What happens when we dieIntroduction

With all the excitement of Easter coming some may wonder why I have to bring up such a morbid subject as “death” over these next 3 weeks. Well somebody had suggested last year that perhaps a series on this subject might be a good idea. It’s nice to have someone else suggest this because if I say anything that might upset someone I can simply blame it on that person who first suggested it.

I certainly do not expect that everyone will agree with me on my particular view of death which holds that the dead enter into an unconscious state of non-existence until Jesus Christ returns to resurrect them. You are welcome to disagree with me. In fact I know two families, who had prematurely lost a son, who became quite angry with me for challenging (quite unaware) the comfort they had found in the belief that their son continued, immediately following death, in a conscious and present state with Jesus Christ in heaven. To suggest that their son was actually dead in the grave was offensive – I can understand this; I’m not unsympathetic to human grief due to doctrinal correctness overpowering love and compassion. However, I do ask that you might give me some grace to present this view that, in the words of Dr. Brian Smith, the former principle Emeritus of the NZ Baptist College said, is the view that makes the most sense of all the Biblical data.

Is this Subject really that Important that it has to be talked about?

Is this subject really an important one to talk about as people can become quite offended and polarized over it – do people die and go straight to heaven or are they in state of non-existence (apart from being retained in the memory of God) awaiting a resurrection back to life?

I believe the subject is important otherwise I would not have agreed to speak on it and I will try to explain why. On a number of occasions Christians who have not held my view on death have justified our differences by saying; whether asleep until Jesus Christ returns, or immediately conscious and present with Christ after death, one’s first thought following death will be of being in Christ’s presence with no awareness of the passage of time; so what does it matter? This is a valid point only between the saved; “we’ll all be with Christ sooner or later!”

However, and this is somewhat remiss of evangelical Christians who reason this way. The implications of either view have an enormous impact on somebody who has not and will not receive Jesus Christ as Lord and Saviour! Are the unsaved asleep in the grave with no awareness of the passage of time prior to the resurrection or are they in a traditional place of hell in fiery relentless torments where every minute matters on the pain scale while Christians say, between you and I, as the saved, this issue doesn’t really matter.

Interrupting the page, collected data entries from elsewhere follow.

(* ===== verification/ServerLoop.v ===== *)
(** The event loop at work on the table of clients ([samples/chat/server.h]):
    the operations of Server.v's actions on the table of ServerClients.v, with
    nothing of another thread between their sections: handlers' threads make
    no call, and [receive_data] always returns.  Each is the sequence
    of sections the function goes through, so that what it does is also a run
    of [server_step]; the theorems of ServerClients.v hold in between.

    A call that drops the last pointer to a client waits for the client's
    thread, which ends there, and tells the other clients ([release_pointer]); so does
    the start of a handler ([send_greetings]).  Who does not receive such a message is
    disconnected, and its departure told in turn: [release_nested] has fuel
    for three levels, which is enough ([release_last]), because one action
    finds the same sockets able to receive throughout ([ans_sent]).  The loop
    of [broadcast] takes one client after the other.  Exceptions for want of
    memory, of [std::make_shared] and of the [emplace], are left out. *)

From S2P Require Import Prelude System Text Server ServerClients.

(** ** Operations *)

(** [add_to_epoll], for what [epoll_ctl] returns. *)
Definition add_to_epoll (ctl : Z) : bool := negb (ctl <? 0).

(** [close_connection], by the task [i] that is about to call it. *)
Definition close_connection (i : nat) (s : server) : option server :=
  s1 ← run_task i s;
  match tasks s1 !! i with
  | Some (_, Exchanged _ _) => run_task i s1
  | _ => Some s1
  end.

(** A [client_ptr] goes out of scope; when it was the last, the handler's
    destructor waits for its thread to end. *)
Definition drop_pointer (i : nat) (s : server) : option server :=
  match tasks s !! i with
  | Some (t, Held c) =>
      match drop_client i t c s with
      | Some s' => Some s'
      | None => s1 ← thread_ends c s; drop_client i t c s1
      end
  | _ => None
  end.

Fixpoint repeat_at (f : nat -> server -> option server) (ix : list nat) (s : server) : option server :=
  match ix with
  | [] => Some s
  | i :: ix => s1 ← f i s; repeat_at f ix s1
  end.

Definition has_handler (s : server) (c : nat) : bool :=
  match clients s !! c with Some d => m_connection d | None => false end.

Section sending.
(** To which descriptors the loop of [send_data] succeeds, during one action. *)
Context (sent : Z -> bool).

(** What follows drops pointers, which may call [broadcast] again. *)
Section with_release.
Context (release : nat -> server -> option server).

Weighing up all the Evidence

The question of what happens when we die is fundamentally a question of how God has made us as creatures. It is not good enough to draw on a select handful of NT passages that appears to match up with what may be more an inherited tradition than a well researched anthropology from the pages of the whole Bible and argue that these few verses settle it. “You know; 1, 2, 3 that settles it for me.”

To be content to allow such a serious topic to rest on simply finding select verses, that say what we might have already been conditioned to believe, might be like opening the Edmonds Cook Book determined to prove that it is about teaspoons by finding a select number of references to prove it – we need to test our beliefs on this subject more thoroughly than this!

Starting with the OT

Interestingly, although the NT spans only the period of the first century AD, the OT, which spans from creation to the beginning of the 4th century BC; with a prophetic outlook to the New Heavens and Earth, is seldom consulted by those who argue that death results in an immediate conscious afterlife. In arguing for my view, the OT is fundamental for laying down a foundational understanding for how God created human beings, and in so doing, determining whether we do actually have some sort of intrinsic capacity for conscious immortality beyond natural death, before examining the 1st century AD NT documents.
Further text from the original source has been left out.